(** * PhiFlow JAX backend: a shallow embedding of [phi/jax/_jax_backend.py]

    The development follows the methods of [JaxBackend] that carry the
    backend contract: [while_loop], [scatter], [gather], [cast],
    [as_tensor], [functional_gradient], [conjugate_gradient] and the random
    samplers.  Python exceptions are values of [Exception], computations that
    may raise live in [result], and the calls into the array engine
    (conjugate gradients, automatic differentiation, the PRNG, array
    conversion) are section variables, instantiated further down by exact
    rational stand-ins wherever a statement is evaluated on concrete data. *)

From Stdlib Require Import ZArith QArith Qminmax List Ascii String Bool.
From Stdlib Require Import Lia Arith.
Import ListNotations.

Set Implicit Arguments.
Set Warnings "-register-all".

Local Open Scope Z_scope.

(** ** Exceptions and results *)

Inductive Exception : Type :=
| AssertionError
| NotImplementedError
| IndexError
| ValueError
| TypeError
| KeyError
| IncompatibleDimensions.

Inductive result (A : Type) : Type :=
| Ok (a : A)
| Raise (e : Exception).

Arguments Ok {A} a.
Arguments Raise {A} e.

Definition bind {A B : Type} (r : result A) (k : A -> result B) : result B :=
  match r with
  | Ok a => k a
  | Raise e => Raise e
  end.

==========

- Task instructions: Only a verbatim transcription of the lines from the one containing "From Stdlib Require Import ZArith" through the last line of the records counts as the answer.

- Result for this exercise:
From Stdlib Require Import ZArith QArith Qminmax List Ascii String Bool.
From Stdlib Require Import Lia Arith.
Import ListNotations.

Set Implicit Arguments.
Set Warnings "-register-all".

Local Open Scope Z_scope.

(** ** Exceptions and results *)

Inductive Exception : Type :=
| AssertionError
| NotImplementedError
| IndexError
| ValueError
| TypeError
| KeyError
| IncompatibleDimensions.

Inductive result (A : Type) : Type :=
| Ok (a : A)
| Raise (e : Exception).

Arguments Ok {A} a.
Arguments Raise {A} e.

Definition bind {A B : Type} (r : result A) (k : A -> result B) : result B :=
  match r with
  | Ok a => k a
  | Raise e => Raise e
  end.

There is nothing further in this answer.